The Depression of Gaming Addiction

(This content is being used for illustrative purposes only; any person depicted in the content is a model)

A severe dependence on video games or Gaming addiction is more serious than a lot of people give it credit. We as a culture are starting to become more attached to our technology, and in a way smartphones and social media are making it more noticeable, and opening our eyes to the concept of obsessive and compulsive relationships with the internet and video games, and how things like the internet and addiction relate to depression.

Experts estimate that more than 3 million Americans between the ages of 8 and 18 years old could be suffering from a serious video game dependency. And medical authorities are finally noticing.

The Rebecca Christie Story

Rebecca Collenen Christie may not sound too familiar, but she was a woman who was involved in one of the most disturbing tragedies related to Internet Gaming Disorder. Rebeccas Christie was sentenced in 2009 to 25 years in prison, after allowing her daughter Brandi to starve to death while she played an online video game.

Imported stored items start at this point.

(* ===== verification/RadiusWire.v ===== *)
(** * RADIUS messages on the wire

    What one end builds, the other end reads: responses, EAP packets; what a
    receiver accepts, for any bytes; and a message that makes it read past the
    end of its memory. *)

From S2P Require Import Prelude WpaDefs AesModes WpaKey Wpabuf Radius RadiusMsg RadiusSign.

Module RadiusWire.
Import WpaDefs WpaKey Wpabuf Radius RadiusMsg RadiusSign.

#[local] Open Scope Z_scope.
#[local] Open Scope list_scope.

(** A message that announces its length is framed by its own bytes. *)
Lemma hdr_length_hdr x n : header_ok x -> x.(h_length) = WPA_PUT_BE16 (u16 n) -> 0 <= n <= 0xffff ->
  hdr_length (hdr x) = n.
Proof.
  intros (X1 & X2 & X3) E Hn. unfold hdr. rewrite E. assert (X : length (h_code x) = 2%nat) by lia.
  destruct (h_code x) as [|c [|i [|? ?]]]; try discriminate X.
  unfold hdr_length, WPA_PUT_BE16. at_simpl. cbn [app nth]. change 0xff with (Z.ones 8).
  rewrite land_mask, shiftr_div by lia. unfold u16, u8. dlia.
Qed.

Lemma msg_framed m x l extra : msg m x l -> x.(h_length) = WPA_PUT_BE16 (u16 (20 + zlen (enc l))) ->
  20 + zlen (enc l) <= 0xffff -> framed (message m ++ extra) (hdr x) l.
Proof.
  intros [H Hx] E Hn. split; [exact (rep_length _ _ _ H)|]. split; [exact (rep_good _ _ _ H)|].
  split; [apply hdr_length_hdr; [done|done|lia]|].
  exists extra. rewrite (msg_message m x l (conj H Hx)). by rewrite <- app_assoc.
Qed.

Lemma msg_bytes m x l : msg m x l -> bytes (message m).
Proof.
  intros H. rewrite (msg_message _ _ _ H). destruct H as [H _]. apply bytes_app. split.
  - exact (rep_bytes _ _ _ H).
  - apply bytes_enc. exact (rep_good _ _ _ H).
Qed.

(** The receiver's copy. *)
Lemma delivered m x l extra : msg m x l -> x.(h_length) = WPA_PUT_BE16 (u16 (20 + zlen (enc l))) ->
  20 + zlen (enc l) <= 0xffff -> bytes extra ->
  exists m', radius_msg_parse (Some (message m ++ extra)) [] = Ok (Some m', []) /\ msg m' x l.
Proof.
  intros H E Hn Hb.
  destruct (parse_framed (message m ++ extra) (hdr x) l) as (m' & Em & Hm).
  { apply bytes_app. split; [by eapply msg_bytes|done]. }
  { by apply msg_framed. }
  exists m'. split; [done|]. split; [done|]. by destruct H.
Qed.

Lemma auth_lengths_with l1 l2 v : no_auth l1 -> no_auth l2 -> zlen v = 16 -> auth_lengths (with_auth l1 l2 v).
Proof.
  intros H1 H2 Hv. apply Forall_app. split; [|constructor; [done|]];
    (eapply Forall_impl; [eassumption|]); cbn; intros a Ha ?; by destruct Ha.
Qed.

Section wire.
Context `{HM : !Hmac} `{HL : !HmacLaws} `{MD : !Md5} `{ML : !Md5Laws}.

(** C14: A response that a server finishes with the shared secret, for a request
    with authenticator [ra], is delivered whole: the client parses the bytes (and
    ignores what follows them) and its check against the same request and secret
    accepts, whether or not it requires a Message-Authenticator; the check leaves
    the message as it was sent. *)
Theorem response_crosses m x l l1 l2 secret ra mem_ m' mem' extra auth :
  msg m x l -> slot l l1 l2 -> zlen ra = 16 -> bytes ra -> (forall d, md5 d <> None) ->
  radius_msg_finish_srv m secret ra mem_ = Ok ((m', 0), mem') -> bytes extra ->
  exists mc mc', radius_msg_parse (Some (message m' ++ extra)) [] = Ok (Some mc, []) /\
    radius_msg_verify mc secret (Some ra) auth = Ok (mc', 0) /\ message mc' = message m'.
Proof.
  intros H Hs Hra Hb Hmd E He.
  destruct (finish_srv_msg m x l l1 l2 secret ra mem_ H Hs Hra Hb Hmd) as (m1 & r & mem1 & E' & Hr).
  rewrite E' in E. injection E as -> -> _. destruct (Hr eq_refl) as (x' & l' & H' & Hsig & Hn). clear Hr E'.
  pose proof (signed_accepted _ _ _ _ _ _ _ auth Hsig) as Hacc.
  destruct Hs as [_ [N1 N2]]. destruct Hsig as (mac & a & Ex & El & Eh & _).
  destruct (hmac_output _ _ _ _ Eh) as [Lm _]. change (mac_len MD5) with 16 in Lm.
  destruct (delivered m' x' l' extra H') as (mc & Ep & Hc); [|done|done|].
  { rewrite Ex, El. cbn. unfold put_len. by rewrite (length_with_auth l1 l2 mac (zeros 16)). }
  destruct (verify_msg mc x' l' secret ra auth Hc) as (mc' & r & Ev & Hr & Hm).
  { rewrite El. by apply auth_lengths_with. } { done. } { done. }
  exists mc, mc'. assert (r = 0) as -> by (apply Hr, Hacc; done).
  split_and!; [done|done|]. by rewrite (msg_message _ _ _ H'), (msg_message _ _ _ (Hm eq_refl)).
Qed.

(** A header's bytes determine its parts. *)
Lemma hdr_inj x y : header_ok x -> header_ok y -> hdr x = hdr y -> x = y.
Proof.
  destruct x as [c n a], y as [c' n' a']. unfold header_ok, hdr. cbn. intros (C & N & _) (C' & N' & _) E.
  apply app_inj_1 in E as [-> E]; [|lia]. by apply app_inj_1 in E as [-> ->]; [|lia].
Qed.

(** C13: A response whose Message-Authenticators have their proper length of 16
    bytes, and which is otherwise any bytes, is accepted once parsed exactly
    when its response authenticator is the digest of the message under the
    request's authenticator and the secret and, when there is a
    Message-Authenticator or one is required, there is just one and it is the
    keyed digest of the message with zeros in its place.  Of another length, the
    code would take the 16 bytes that start there, see
    [short_authenticator_overruns]. *)
Theorem verify_exact data x l mem_ m mem' secret ra auth :
  bytes data -> header_ok x -> framed data (hdr x) l -> auth_lengths l -> zlen ra = 16 -> bytes ra ->
  radius_msg_parse (Some data) mem_ = Ok (Some m, mem') ->
  exists m' r, radius_msg_verify m secret (Some ra) auth = Ok (m', r) /\ (r = 0 <-> accepted x l secret ra auth).
Proof.
  intros Hb Hx Hf Hl Hra Hrb E. destruct (parse_represents data mem_ Hb) as (r & mem1 & E' & Hr & _).
  rewrite E' in E. injection E as -> _. destruct (Hr m eq_refl) as (h & k & Hf' & Hm).
  destruct (framed_inj _ _ _ _ _ Hf Hf') as [<- <-].
  destruct (rep_msg _ _ _ Hm) as (y & Ey & Hy). assert (y = x) as -> by (apply hdr_inj; [by destruct Hy|done|done]).
  destruct (verify_msg m x l secret ra auth Hy Hl Hra Hrb) as (m' & r' & Ev & Hacc & _). eauto.
Qed.

(** C23: A response that ends in a Message-Authenticator without a value makes the
    client read and write past the end of the message's memory, before anything
    has been authenticated. *)
Theorem short_authenticator_overruns h : bytes h -> zlen h = 20 -> hdr_length h = 22 ->
  exists m, radius_msg_parse (Some (h ++ [RADIUS_ATTR_MESSAGE_AUTHENTICATOR; 2])) [] = Ok (Some m, []) /\
    forall secret ra auth, radius_msg_verify m secret (Some ra) auth = Fault.
Proof.
  intros Hb Hl Hn. assert (H20 : length h = 20%nat) by lia. clear Hl.
  do 20 (destruct h as [|? h]; [discriminate|]). destruct h; [|discriminate]. clear H20.
  rewrite !bytes_cons in Hb. unfold hdr_length in Hn. revert Hn. at_simpl. intros Hn.
  match type of Hn with ?x * 256 + ?y = _ => assert (x = 0 /\ y = 22) as [-> ->] by lia end.
  clear Hb Hn. eexists. split; [vm_compute; reflexivity|]. intros secret ra []; reflexivity.
Qed.

Lemma slot_add l l1 l2 k : slot l l1 l2 -> no_auth k -> exists k1 k2, slot (l ++ k) k1 k2.
Proof.
  intros [[[-> ->]| ->] [H1 H2]] Hk.
  - exists (l1 ++ k), []. split; [by left|]. split; [by apply Forall_app|constructor].
  - exists l1, (l2 ++ k). split; [right; by rewrite <- app_assoc|]. split; [done|by apply Forall_app].
Qed.

Lemma payload_auth type l l1 l2 v : type <> RADIUS_ATTR_MESSAGE_AUTHENTICATOR -> slot l l1 l2 ->
  payload type (with_auth l1 l2 v) = payload type l.
Proof.
  intros Ht [Hl _]. unfold with_auth. rewrite payload_app, payload_cons. cbn [fst].
  destruct (Z.eqb_spec RADIUS_ATTR_MESSAGE_AUTHENTICATOR type); [congruence|]. cbn [app].
  destruct Hl as [[-> ->]| ->]; [by rewrite app_nil_r|].
  rewrite payload_app, payload_cons. cbn [fst]. by destruct (Z.eqb_spec RADIUS_ATTR_MESSAGE_AUTHENTICATOR type).
Qed.

(** C24: An EAP packet put into a request, cut into attributes as long as needed,
    comes out of the request whole at the server. *)
Theorem eap_crosses m x l l1 l2 data secret m1 mem_ mem1 m2 mem2 extra :
  msg m x l -> slot l l1 l2 -> payload RADIUS_ATTR_EAP_MESSAGE l = [] -> bytes data -> data <> [] ->
  radius_msg_add_eap m data mem_ = Ok ((m1, true), mem1) ->
  radius_msg_finish m1 secret mem1 = Ok ((m2, 0), mem2) -> bytes extra ->
  exists mc b mem3, radius_msg_parse (Some (message m2 ++ extra)) [] = Ok (Some mc, []) /\
    radius_msg_get_eap (Some mc) [] = Ok (Some b, mem3) /\ holds b data.
Proof.
  intros [H Hx] Hs Hp Hb Hd E1 E2 He.
  destruct (add_eap_rep m (hdr x) l data mem_ H Hb) as (m1' & ok & mem1' & E1' & Hok & _).
  rewrite E1' in E1. injection E1 as -> -> ->. destruct (Hok eq_refl) as (k & Hk & Hpk & Ha).
  destruct (slot_add l l1 l2 k Hs) as (k1 & k2 & Hs').
  { eapply Forall_impl; [exact Ha|]. cbn. intros a ->. discriminate. }
  destruct (finish_msg m1 x (l ++ k) k1 k2 secret mem1 (conj Hk Hx) Hs') as (m2' & r & mem2' & E2' & Hr).
  rewrite E2' in E2. injection E2 as -> -> _. destruct (Hr eq_refl) as (x' & l' & H' & El & _ & _ & Hn & Hl').
  destruct (delivered m2 x' l' extra H' El Hn He) as (mc & Ep & [Hc _]).
  assert (Hpl : payload RADIUS_ATTR_EAP_MESSAGE l' = data).
  { transitivity (payload RADIUS_ATTR_EAP_MESSAGE (l ++ k)).
    - destruct secret as [s|]; [|by subst]. destruct Hl' as (mac & -> & _). by apply payload_auth.
    - by rewrite payload_app, Hp, Hpk. }
  destruct (get_eap_payload mc _ l' [] Hc) as ([b|] & mem3 & Eg & Hg); rewrite Hpl in Hg.
  - exists mc, b, mem3. by destruct Hg.
  - by destruct (Hd (Hg eq_refl)).
Qed.

End wire.

(** ** Concrete messages *)

(** Stand-ins for the digests, to run the model with. *)
Definition toy_digest (n : Z) (d : list Z) : list Z :=
  replicate (Z.to_nat n) (u8 (foldl (fun a b => 3 * a + b) 7 d)).
Definition toy_hmac : Hmac := {| hmac h k d := Some (toy_digest (mac_len h) (k ++ d)) |}.
Definition toy_md5 : Md5 := {| md5 d := Some (toy_digest 16 d) |}.

Lemma toy_hmac_laws : @HmacLaws toy_hmac.
Proof.
  constructor. intros h k d m [= <-]. split; [unfold toy_digest; rewrite length_replicate; by destruct h|].
  apply bytes_replicate, u8_range.
Qed.

Lemma toy_md5_laws : @Md5Laws toy_md5.
Proof. constructor. intros d h [= <-]. split; [done|]. apply bytes_replicate, u8_range. Qed.

Lemma toy_md5_total d : @md5 toy_md5 d <> None.
Proof. done. Qed.

(** The message of [radius_msg_new(code, id)]. *)
Definition fresh (code id : Z) : radius_msg :=
  mkMsg (mkBuf (code :: id :: zeros 1022) 20) [] RADIUS_DEFAULT_ATTR_COUNT.

Lemma fresh_msg code id : is_byte code -> is_byte id ->
  msg (fresh code id) (mkHeader [code; id] [0; 0] (zeros 16)) [].
Proof.
  intros. split; [|done]. constructor; try done.
  apply bytes_hdr. split_and!; [repeat (apply bytes_cons; split; [done|]); constructor| |apply bytes_zeros].
  by_deciding.
Qed.

Lemma slot_nil : slot [] [] [].
Proof. split; [by left|]. split; constructor. Qed.

Definition toy_secret : list Z := [115; 51].
Definition toy_auth : list Z := replicate 16 9.

Lemma response_crosses_witness :
  exists m' mc mc', radius_msg_parse (Some (message m' ++ [1])) [] = Ok (Some mc, []) /\
    @radius_msg_verify toy_hmac toy_md5 mc toy_secret (Some toy_auth) true = Ok (mc', 0) /\ message mc' = message m'.
Proof.
  eexists. refine (@response_crosses toy_hmac toy_hmac_laws toy_md5 toy_md5_laws (fresh 2 7) _ _ _ _
    toy_secret toy_auth [] _ _ [1] true (fresh_msg 2 7 _ _) slot_nil eq_refl _ toy_md5_total _ _).
  1, 2: lia. 1: by_deciding. 1: vm_compute; reflexivity. by_deciding.
Defined.

(** A response with a class and a Message-Authenticator. *)
Definition toy_mac : list Z := replicate 16 5.
Definition toy_response : list Z :=
  [2; 7; 0; 41] ++ zeros 16 ++ [25; 3; 1] ++ [RADIUS_ATTR_MESSAGE_AUTHENTICATOR; 18] ++ toy_mac.
Definition toy_header : header := mkHeader [2; 7] [0; 41] (zeros 16).

Lemma verify_exact_witness :
  auth_lengths [(25, [1]); (RADIUS_ATTR_MESSAGE_AUTHENTICATOR, toy_mac)] /\
  exists m m' r, @radius_msg_verify toy_hmac toy_md5 m toy_secret (Some toy_auth) true = Ok (m', r) /\
    (r = 0 <-> @accepted toy_hmac toy_md5 toy_header [(25, [1]); (RADIUS_ATTR_MESSAGE_AUTHENTICATOR, toy_mac)]
       toy_secret toy_auth true).
Proof.
  assert (Ha : auth_lengths [(25, [1]); (RADIUS_ATTR_MESSAGE_AUTHENTICATOR, toy_mac)])
    by (constructor; [intros E; discriminate E|constructor; [intros _; reflexivity|constructor]]).
  split; [exact Ha|]. eexists.
  refine (@verify_exact toy_hmac toy_md5 toy_response toy_header _ [] _ _ toy_secret toy_auth true _ _ _ Ha eq_refl _ _).
  - by_deciding.
  - split_and!; reflexivity.
  - split_and!; [reflexivity| |reflexivity|exists []; reflexivity].
    repeat constructor; first [by_deciding|unfold RADIUS_MAX_ATTR_LEN; cbn; lia].
  - by_deciding.
  - vm_compute. reflexivity.
Defined.

Lemma short_authenticator_overruns_witness : exists m,
  radius_msg_parse (Some (([2; 7; 0; 22] ++ zeros 16) ++ [RADIUS_ATTR_MESSAGE_AUTHENTICATOR; 2])) [] = Ok (Some m, []) /\
  forall secret ra auth, @radius_msg_verify toy_hmac toy_md5 m secret (Some ra) auth = Fault.
Proof.
  apply (@short_authenticator_overruns toy_hmac toy_md5 ([2; 7; 0; 22] ++ zeros 16)); [by_deciding|done|done].
Defined.

Lemma eap_crosses_witness : exists m2 mc b mem3,
  radius_msg_parse (Some (message m2 ++ [1; 2])) [] = Ok (Some mc, []) /\
  radius_msg_get_eap (Some mc) [] = Ok (Some b, mem3) /\ holds b (replicate 300 3).
Proof.
  eexists. refine (@eap_crosses toy_hmac toy_hmac_laws (fresh 1 5) _ [] [] []
    (replicate 300 3) (Some toy_secret) _ [] _ _ _ [1; 2] (fresh_msg 1 5 _ _) slot_nil eq_refl _ _ _ _ _).
  1, 2: lia. 1: by_deciding. 1: discriminate. 1, 2: vm_compute; reflexivity. by_deciding.
Defined.

End RadiusWire.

Christie sat at her computer for hours at a time playing the fantasy role playing game ‘World of Warcraft’ as her 3 year old daughter slowly starved. The neglected toddler was so hungry that she reportedly ate cat litter, and upon being rushed to the hospital she only weighed 23lbs, just one pound and a half more than she had weighed the previous year.

Doctors who examined the badly malnourished girl said her ribs were protruding from her body, and ultimately prosecutors said Brandi had died from malnutrion and dehydration.

This is just one horrifying incident where internet gaming addiction has turned deadly. Many people in recovery from internet gaming addiction actually admit to frequent thoughts of suicide when they cannot play the game of choice, and there have been several other reports of individuals dying because their bodies give out while gaming, though not all are credited to gaming addiction.

The DSM Takes Note

One welcomed sign of the medical world taking heed of this situation is that the latest edition of the Diagnostic and Statistical Manual of Mental Disorders (DSM) recently named this compulsive phenomenon as ‘Internet Gaming Disorder’, warning that such tireless and chronic online activity can result in clinically significant impairment or distress, while adding that certain neural pathways are triggered with gaming addicts just as a drug addicts drug of choice affects them.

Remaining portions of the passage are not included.